Thursday, November 28, 2013

Work progressing at the Copper Boy Mine in Emery County.

COPPER BOY MINE
__________

Developments Progressing Satisfactorily at
this Emery County Property

  Work is said to be progressing very favorably at the Copper Boy Mine in Emery County under the direction of S. L. Boggs.  No stir is being made about the matter but a very good grade of ore is being encountered which carries good values in gold, copper, silver and lead.  About 1,000 feet of workings exist on the property which is located in the Summerville Mining District.  A small fortune of $6,000 was taken out several years ago from what might be called an open cut.  The ore then obtained carried 12 percent copper 40 percent lead and 119 ounces in silver per ton.  The work of sinking in the new shaft has been diligently pursued during the past few months until the present depth of 140 feet has been attained.  The indications are said to favor the belief that with depth a big body of ore will be obtained.,  In an old shaft which was sunk to a depth of 120 feet on the dividing line between the Uncle Sam and Lee claims a body of ore 6 feet wide has been exposed.  It is said, between well defined walls.  Some of this ore is said to run nearly 30 percent copper and to carry 66 ounces in silver to the ton.  A great deal of low grade ore also exists on the property which will prove a fine proposition for concentration should a mill ever be built upon it. 

Deseret News
January 25, 1900

Wednesday, November 27, 2013

Claims in the old Summerville District.

OLD SUMMERVILLE DISTRICT
__________

The Emery County Camp Shows
Signs of a Revival 

  J. B. Taylor, the well known mining engineer and chemist, has returned from an extended trip into the old Summerville Mining District in Emery County, where he has been engaged in making some exhaustive examinations of the geological conditions as found in that section.  
  The above named district, according to what Mr. Taylor has to say, was established in 1881.  About that time some large deposits of silver, lead, copper and gold ores were discovered in the sandstone formations, but the ores proved not to be sufficient high grade to pay the expenses necessary to conduct it to the valley smelters.  The distance from the mines to the smelters was about 150 miles, and the only means of transportation at the time was by wagons.  The building of the Rio Grande Western later removed all these difficulties, but when the old conditions prevailed the country was almost entirely abandoned. 
  During the last few months, however, signs of prosperity have put in an appearance, and Mr.
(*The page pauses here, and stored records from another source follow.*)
(* ===== verification/Messages.v ===== *)
(** * Messages, message queues and message handlers
    (src/runtime/vm/message.{h,cc}, message_handler.{h,cc})

    A [MessageQueue] is a singly linked list of the messages that it owns:
    [store] maps the address of a message to the message, the null pointer is
    0, and [None] is a dereferenced pointer to no live message. A
    [MessageHandler] has two queues and handles messages while its monitor is
    released: what a handler does and what other threads post meanwhile is a
    parameter, a tree of what it calls on the handler: posts, changes of [paused_]
    and, at interrupts, [HandleOOBMessages] again. *)
From stdpp Require Import gmap.
From S2P Require Import Prelude.
Local Open Scope Z_scope.

(** ** Messages *)
Inductive Priority := kNormalPriority | kOOBPriority.
#[global] Instance Priority_eq_dec : EqDecision Priority.
Proof. solve_decision. Defined.
Definition kIllegalPort : Z := 0.

Record Message := MkMessage {
  msg_next : Z; dest_port_ : Z; delivery_failure_port_ : Z; snapshot_ : Z; snapshot_length_ : Z; priority_ : Priority }.
Definition set_msg_next (m : Message) (next : Z) : Message :=
  MkMessage next (dest_port_ m) (delivery_failure_port_ m) (snapshot_ m) (snapshot_length_ m) (priority_ m).
Definition IsOOB (m : Message) : bool := match priority_ m with kOOBPriority => true | kNormalPriority => false end.
(** [None]: there is no port to redirect the message to. *)
Definition RedirectToDeliveryFailurePort (m : Message) : option Message :=
  if delivery_failure_port_ m =? kIllegalPort then None
  else Some (MkMessage (msg_next m) (delivery_failure_port_ m) kIllegalPort (snapshot_ m) (snapshot_length_ m) (priority_ m)).

(** ** Message queues *)
Record MessageQueue := MkQueue { store : gmap Z Message; head_ : Z; tail_ : Z }.
Definition MessageQueue_new : MessageQueue := MkQueue ∅ 0 0.
Definition link (s : gmap Z Message) (p next : Z) : option (gmap Z Message) :=
  m ← s !! p; Some (<[p := set_msg_next m next]> s).

Definition append (s : gmap Z Message) (head tail msg : Z) : option MessageQueue :=
  s ← link s tail msg; Some (MkQueue s head msg).
(** The search for the break after the isolate library messages. *)
Fixpoint splice (fuel : nat) (s : gmap Z Message) (head tail msg cur : Z) : option MessageQueue :=
  match fuel with
  | O => None
  | S fuel =>
      c ← s !! cur;
      if negb (msg_next c =? 0) then
        n ← s !! msg_next c;
        if negb (dest_port_ n =? kIllegalPort) then
          s ← link s msg (msg_next c);
          s ← link s cur msg;
          Some (MkQueue s head tail)
        else splice fuel s head tail msg (msg_next c)
      else append s head tail msg
  end.
Definition Enqueue (q : MessageQueue) (msg : Z) (m : Message) (before_events : bool) : option MessageQueue :=
  let s := <[msg := m]> (store q) in
  if head_ q =? 0 then Some (MkQueue s msg msg)
  else if negb before_events then append s (head_ q) (tail_ q) msg
  else
    h ← s !! head_ q;
    if negb (dest_port_ h =? kIllegalPort) then
      s ← link s msg (head_ q);
      Some (MkQueue s msg (tail_ q))
    else splice (S (size s)) s (head_ q) (tail_ q) msg (head_ q).
(** The message that leaves the queue with its address, if there is one. *)
Definition Dequeue (q : MessageQueue) : option (option (Z * Message) * MessageQueue) :=
  if head_ q =? 0 then Some (None, q)
  else
    result ← store q !! head_ q;
    let head := msg_next result in
    Some (Some (head_ q, result), MkQueue (delete (head_ q) (store q)) head (if head =? 0 then 0 else tail_ q)).
Definition IsEmpty (q : MessageQueue) : bool := head_ q =? 0.
Fixpoint MessageQueue_Clear_loop (fuel : nat) (s : gmap Z Message) (cur : Z) : option (list (Z * Message)) :=
  match fuel with
  | O => None
  | S fuel =>
      if cur =? 0 then Some []
      else
        c ← s !! cur;
        rest ← MessageQueue_Clear_loop fuel s (msg_next c);
        Some (match RedirectToDeliveryFailurePort c with Some c => (cur, c) :: rest | None => rest end)
  end.
(** The messages to post to their delivery failure ports, in order. *)
Definition MessageQueue_Clear (q : MessageQueue) : option (list (Z * Message) * MessageQueue) :=
  l ← MessageQueue_Clear_loop (S (size (store q))) (store q) (head_ q); Some (l, MessageQueue_new).
Fixpoint Length_queue (fuel : nat) (s : gmap Z Message) (next : Z) (length : Z) : option Z :=
  match fuel with
  | O => None
  | S fuel => if next =? 0 then Some length else c ← s !! next; Length_queue fuel s (msg_next c) (length + 1)
  end.
Definition Length (q : MessageQueue) : option Z := Length_queue (S (size (store q))) (store q) (head_ q) 0.
Fixpoint FindMessageById_loop (fuel : nat) (s : gmap Z Message) (next id : Z) : option Z :=
  match fuel with
  | O => None
  | S fuel => if next =? 0 then Some 0 else c ← s !! next; if next =? id then Some next else FindMessageById_loop fuel s (msg_next c) id
  end.
Definition FindMessageById (q : MessageQueue) (id : Z) : option Z :=
  FindMessageById_loop (S (size (store q))) (store q) (head_ q) id.

(** ** The queue as a list *)
(** Messages with their addresses; the links are not part of the contents. *)
Definition message_body (m : Message) : Message := set_msg_next m 0.
Fixpoint linked (s : gmap Z Message) (p : Z) (l : list (Z * Message)) : Prop :=
  match l with
  | [] => p = 0
  | (a, b) :: l => p = a /\ a <> 0 /\ exists m, s !! a = Some m /\ message_body m = b /\ linked s (msg_next m) l
  end.
Definition last_message (l : list (Z * Message)) : Z := match list.last l with Some x => x.1 | None => 0 end.
Record queue_rep (q : MessageQueue) (l : list (Z * Message)) : Prop := {
  rep_linked : linked (store q) (head_ q) l;
  rep_nodup : NoDup (l.*1);
  rep_tail : tail_ q = last_message l;
  rep_dom : forall a, is_Some (store q !! a) <-> a ∈ l.*1 }.

Definition is_event (x : Z * Message) : bool := negb (dest_port_ x.2 =? kIllegalPort).
(** Insertion before the first event. *)
Fixpoint before_first_event (x : Z * Message) (l : list (Z * Message)) : list (Z * Message) :=
  match l with
  | [] => [x]
  | y :: l' => if is_event y then x :: l else y :: before_first_event x l'
  end.
Definition enqueue_spec (x : Z * Message) (before_events : bool) (l : list (Z * Message)) : list (Z * Message) :=
  if before_events then before_first_event x l else l ++ [x].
Taylor says the country is becoming active with every indication that the camp will become the most productive in the state after it has been sufficiently developed. 
  The main ore veins in the district run from the east to the west and generally dip towards the north at an angle of sixty-five degrees.  The character of the ores at the surface is a bromide, sulphide and chloride of silver, while the copper deposits lie in the form of halco pyrite, malachite and oxides, frequently associated with copper in the native form.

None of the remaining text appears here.